One thing I didn’t say in the story was that the hospital was real, one I’d visited in one of its earlier incarnations when it was brightly lit and clean and well staffed but then, as funding cuts showed our true feelings about the mentally ill and the developmentally disabled, the care and facilities ran into a downward spiral until the facility was eventually abandoned. Later it would be razed and the property turned into a neighborhood of upscale homes where it’s my profound hope that the residents hear ghosts on quiet nights.

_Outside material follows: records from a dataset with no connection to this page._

(** What [n] completed Newton iterations add to the trace and to the
    counter. *)
Lemma nr_runs_counts f df eps max_its n c c' :
  runs (nr_cond eps) (nr_body f df max_its) n c c' ->
  exists d,
    snd c' = snd c ++ d /\
    count is_Iter d = n /\
    count is_CallF d = n /\
    count is_CallDf d = n /\
    nr_current_its (fst c') = (nr_current_its (fst c) + Z.of_nat n)%Z /\
    (n = 0%nat \/ (nr_current_its (fst c') <= max_its + 1)%Z).
Proof.
  induction 1 as [c | n c s1 t1 tc s2 t2 Hr IH Hc Hb].
  - exists []; rewrite app_nil_r.
    repeat split; [lia | left; reflexivity].
  - destruct IH as (d & Ht & Hi & Hf & Hd & Hits & _); simpl fst in *; simpl snd in *.
    destruct (nr_step_inv _ _ _ _ _ _ _ _ _ Hc Hb) as (_ & _ & Hcap & -> & Ht2).
    eexists; split; [rewrite Ht2, Ht, <- app_assoc; reflexivity |].
    rewrite !count_app, Hi, Hf, Hd; unfold count; simpl.
    repeat split; try lia.
Qed.

(** Whatever its outcome, a call of [newton_raphson] evaluates [f] and [df]
    equally often, once more than it enters the loop body, hence at most
    [max(max_its, 0) + 2] times each; when it returns, it has entered the
    loop body at most [max_its] times (or not at all). *)
Theorem newton_raphson_cost f df eps max_its x_0 t :
  exists o d,
    newton_raphson f df eps max_its x_0 t = (o, t ++ d) /\
    count is_CallF d = (count is_Iter d + 1)%nat /\
    count is_CallDf d = (count is_Iter d + 1)%nat /\
    (count is_CallF d <= Z.to_nat max_its + 2)%nat /\
    (forall r, o = Return r ->
               count is_Iter d = 0%nat \/ (Z.of_nat (count is_Iter d) <= max_its)%Z).
Proof.
  unfold newton_raphson, newton_raphson_fuel, bind.
  rewrite newton_update_eq.
  destruct (Qeq_bool (df x_0) 0).
  { exists (Raise ZeroDivisionError), [CallF x_0; CallDf x_0].
    unfold count; simpl; repeat split; try lia; discriminate. }
  set (st0 := mk_nr x_0 (x_0 - f x_0 / df x_0) 1).
  set (t0 := t ++ [CallF x_0; CallDf x_0]).
  destruct (while _ _ _ st0 t0) as [[s | e |] t1] eqn:Hw.
  - apply while_Return_runs in Hw; destruct Hw as (n & t2 & Hr & Hc & _).
    unfold nr_cond, ret in Hc; injection Hc as _ <-.
    destruct (nr_runs_counts _ _ _ _ _ _ _ Hr) as (d & Ht & Hi & Hf & Hd & Hits & Hcap).
    cbn [fst snd] in Ht, Hits, Hcap; subst t2.
    change (nr_current_its st0) with 1%Z in Hits.
    exists (Return (nr_new_x s)), ([CallF x_0; CallDf x_0] ++ d).
    split; [unfold t0; rewrite <- app_assoc; reflexivity |].
    rewrite !count_app, Hi, Hf, Hd; unfold count; simpl.
    repeat split; try lia.
  - apply while_Raise_runs in Hw.
    destruct Hw as (n & s1 & t2 & Hr & [Hc | (tc & Hc & Hb)]); [discriminate Hc |].
    unfold nr_cond, ret in Hc; injection Hc as _ <-.
    destruct (nr_runs_counts _ _ _ _ _ _ _ Hr) as (d & Ht & Hi & Hf & Hd & Hits & Hcap).
    cbn [fst snd] in Ht, Hits, Hcap; subst t2.
    change (nr_current_its st0) with 1%Z in Hits.
    assert (Ht1 : t1 = ((t0 ++ d) ++ [Iter]) ++ [CallF (nr_new_x s1); CallDf (nr_new_x s1)]).
    { rewrite nr_body_eq in Hb; cbv zeta in Hb.
      destruct (Qeq_bool (df (nr_new_x s1)) 0); [injection Hb as _ <-; reflexivity |].
      destruct (nr_current_its s1 >? max_its)%Z; [injection Hb as _ <-; reflexivity |].
      discriminate Hb. }
    exists (Raise e),
           ([CallF x_0; CallDf x_0] ++ d ++ [Iter] ++
            [CallF (nr_new_x s1); CallDf (nr_new_x s1)]).
    split; [rewrite Ht1; unfold t0; rewrite <- !app_assoc; reflexivity |].
    rewrite !count_app, Hi, Hf, Hd; unfold count; simpl.
    repeat split; try lia; discriminate.
  - exfalso.
    destruct (nr_loop_terminates f df eps max_its (its_fuel max_its) st0 t0)
      as (o & d & Hw' & Ho & _); [unfold nr_mu, its_fuel; simpl; lia |].
    rewrite Hw in Hw'; injection Hw' as <- _; congruence.
Qed.

(** Newton-Raphson on [x**2 - 2] from [1] returns after two iterations. *)
Lemma newton_raphson_cost_witness :
  exists o d,
    newton_raphson sq2 dsq2 (1 # 100) 20 1 [] = (o, [] ++ d) /\
    count is_CallF d = (count is_Iter d + 1)%nat /\
    (count is_Iter d = 0%nat \/ (Z.of_nat (count is_Iter d) <= 20)%Z).
Proof.
  destruct (newton_raphson_cost sq2 dsq2 (1 # 100) 20 1 [])
    as (o & d & Hn & Hf & _ & _ & Hret).
  exists o, d; split; [exact Hn | split; [exact Hf |]].
  apply (Hret (21270528 # 15040512)).
  assert (Hv : newton_raphson sq2 dsq2 (1 # 100) 20 1 [] =
               (Return (21270528 # 15040512),
                [CallF 1; CallDf 1; Iter; CallF (3 # 2); CallDf (3 # 2); Iter;
                 CallF (68 # 48); CallDf (68 # 48)]))
    by (vm_compute; reflexivity).
  rewrite Hv in Hn; injection Hn as <- _; reflexivity.
Defined.

(** *** Starting at a root *)

(** Started at an exact root with a non-zero derivative, and with a
    tolerance that is not negative, [newton_raphson] returns at once a
    value equal to [x_0], after one evaluation of [f] and one of [df]. *)
Theorem newton_raphson_at_root f df eps max_its x_0 t :
  f x_0 == 0 -> ~ df x_0 == 0 -> 0 <= eps ->
  exists r,
    newton_raphson f df eps max_its x_0 t = (Return r, t ++ [CallF x_0; CallDf x_0]) /\
    r == x_0.
Proof.
  intros Hf Hd Heps.
  assert (Hr : x_0 - f x_0 / df x_0 == x_0).
  { rewrite Hf; unfold Qdiv; ring. }
  exists (x_0 - f x_0 / df x_0); split; [| exact Hr].
  unfold newton_raphson, newton_raphson_fuel, its_fuel, bind.
  rewrite newton_update_eq.
  apply Qeq_bool_false in Hd; rewrite Hd.
  rewrite while_unfold; unfold nr_cond at 1, ret; simpl nr_x; simpl nr_new_x.
  assert (Hg : Qgtb (Qabs (x_0 - (x_0 - f x_0 / df x_0))) eps = false).
  { apply Qgtb_false.
    assert (Hz : x_0 - (x_0 - f x_0 / df x_0) == 0) by (rewrite Hr; ring).
    rewrite Hz; exact Heps. }
  rewrite Hg; reflexivity.
Qed.

(** [x - 1] from its root [1]. *)
Lemma newton_raphson_at_root_witness :
  exists r,
    newton_raphson shift1 one (1 # 100) 20 1 [] = (Return r, [] ++ [CallF 1; CallDf 1]) /\
    r == 1.
Proof.
  apply (newton_raphson_at_root shift1 one (1 # 100) 20 1 []);
    vm_compute; discriminate || reflexivity.
Defined.

(** *** What [solve] hands back *)

(** The loop test is false at what [bisection] returns. *)
Lemma bis_return_test_fails f eps max_its x_0 x_1 t x t' :
  bisection f eps max_its x_0 x_1 t = (Return x, t') ->
  Qgtb (Qabs (f x)) eps = false.
Proof.
  unfold bisection, bisection_fuel; intros H.
  apply bind_inv_Return in H; destruct H as (st & t1 & Hw & Hr).
  injection Hr as <- <-.
  apply while_Return_runs in Hw; destruct Hw as (n & t0 & _ & Hc & _).
  rewrite bis_cond_eq in Hc; injection Hc as Hb _; exact Hb.
Qed.
(** * Analytical network back-end: driver and congestion-unaware core

    A shallow embedding of [src/main.cc] (the driver that reads the network
    configuration, selects the topology and wires one adapter, memory and
    system object per device) and of the components the driver relies on:
    the per-dimension hop-count models, the closed-form delay, the composite
    topology, the event queue and the network adapter.

    The driver is embedded statement by statement from the source.  The
    components whose implementation is not part of the repository snapshot
    are embedded from the specification; every such definition says so. *)

From Stdlib Require Import ZArith QArith String List Bool Lia Lqa.
From Stdlib Require Import Sorted Permutation.
Import ListNotations.

Local Open Scope Z_scope.

(** ** C++ data as the driver uses it *)

Module Cxx.

(** [int] is a 32-bit two's complement integer. *)
Definition INT_MIN : Z := - 2 ^ 31.
Definition INT_MAX : Z := 2 ^ 31 - 1.

Definition wrap_int (z : Z) : Z := (z + 2 ^ 31) mod 2 ^ 32 - 2 ^ 31.

(** [a *= b] on [int]: the product, wrapped around outside the range. *)
Definition int_mul (a b : Z) : Z := wrap_int (a * b).

(** [v[i]] on a [std::vector]: defined only for [0 <= i < v.size()]. *)
Definition vector_at {A : Type} (v : list A) (i : Z) : option A :=
  if i <? 0 then None else nth_error v (Z.to_nat i).

(** An [int] object either holds a value or is indeterminate. *)
Inductive int_object : Type :=
| Indeterminate
| Int (value : Z).

(** [std::array<int, n>()]: value-initialisation of an aggregate, every
    element is zero-initialised. *)
Definition array_value_init (n : nat) : list int_object := repeat (Int 0) n.

(** [a[i] = v] on a [std::array], for an index inside the array. *)
Fixpoint array_assign (a : list int_object) (i : nat) (v : Z) : list int_object :=
  match a, i with
  | [], _ => []
  | _ :: rest, O => Int v :: rest
  | x :: rest, S i' => x :: array_assign rest i' v
  end.

(** [a[i]] on a [std::array], for an index inside the array. *)
Definition array_get (a : list int_object) (i : nat) : int_object :=
  nth i a Indeterminate.

End Cxx.

(** ** The driver's inputs *)

(** The fields [main] reads from the JSON network configuration. *)
Record NetworkConfiguration : Type := {
  topology_name : string;
  use_fast_version : bool;
  dimensions_count : Z;
  units_counts : list Z;
  link_latencies : list Q;
  link_bandwidths : list Q;
  nic_latencies : list Q;
  router_latencies : list Q;
  hbm_latencies : list Q;
  hbm_bandwidths : list Q;
  hbm_scales : list Q
}.
(** * Machine controller (pkg/platform/controller/machine/machine_controller.go)

    A shallow embedding of the TKE machine controller: the informer
    callbacks, the work-queue worker step, the phase dispatch of
    [reconcile], the create and update handlers, and the health-check
    scheduler with its registry of watched keys.

    The controller is sequential Go code that talks to external
    collaborators (informer cache, remote store, provider registry,
    deleter, downstream cluster client, work queue).  Those collaborators
    are kept abstract: each one is a transition on an abstract [World],
    and every call the controller makes is recorded, in order, in the
    state.  The controller's own fields ([healthCache]) and its log lines
    are explicit state. *)

From Stdlib Require Import Ascii.
From stdpp Require Import base option list strings gmap.

Local Open Scope string_scope.
Local Open Scope list_scope.

(** ** Errors *)

(** A Go [error] value.  The controller only ever asks two things of an
    error: whether [apierrors.IsNotFound] holds of it and its [Error()]
    text; [fmt.Errorf("...: %w", err)] wraps one. *)
Inductive error : Type :=
| ErrNotFound (msg : string)
| ErrOther (msg : string)
| ErrWrap (prefix : string) (inner : error).

Fixpoint Error (e : error) : string :=
  match e with
  | ErrNotFound msg => msg
  | ErrOther msg => msg
  | ErrWrap prefix inner => prefix +:+ Error inner
  end.

(** [apierrors.IsNotFound(err)]; a nil error is not a not-found error.
    The controller never applies it to a wrapped error. *)
Definition IsNotFound (err : option error) : bool :=
  match err with
  | Some (ErrNotFound _) => true
  | _ => false
  end.

(** ** Data model (api/platform/v1) *)

Definition MachinePhase : Type := string.

(** Modelled from the spec: the four phase constants of platformv1, whose
    declaration is outside this file; the phase is a plain string in Go. *)
Definition MachineInitializing : MachinePhase := "Initializing".
Definition MachineRunning : MachinePhase := "Running".
Definition MachineFailed : MachinePhase := "Failed".
Definition MachineTerminating : MachinePhase := "Terminating".

Inductive ConditionStatus : Type := ConditionTrue | ConditionFalse | ConditionUnknown.

Record MachineCondition : Type := mkCondition {
  Type_ : string;
  Status_ : ConditionStatus;
  Reason : string;
  Message : string
}.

To reinforce the focus of the story, the opening lines quoted here are a close paraphrase of the style of the opening lines of  “The Dead,” a 1914 short story by James Joyce, a favorite writer of mine. My intent was not to gain notoriety by paralleling a famous writer’s work but to drop a subliminal guidepost into my story.  Goodness knows, folks like T. S. Eliot said “The Dead” was one of the greatest short stories ever written. It would be vain of me to compete with that, but more likely that a few people who read my story might have read “The Dead” and would see that my intent was to reinforce my main character’s belief–and my own as well.

Such clues are left for readers to find. Those who “get it,” “get it.” Those who don’t find the clue don’t lose anything as they read other than a clue they won’t miss. Writers do this a lot and then English teachers (unfortunately) tell students what they did not see. So it goes.

Nonetheless, I think I’ve mentioned here before that writers often conceal the most important parts of their work.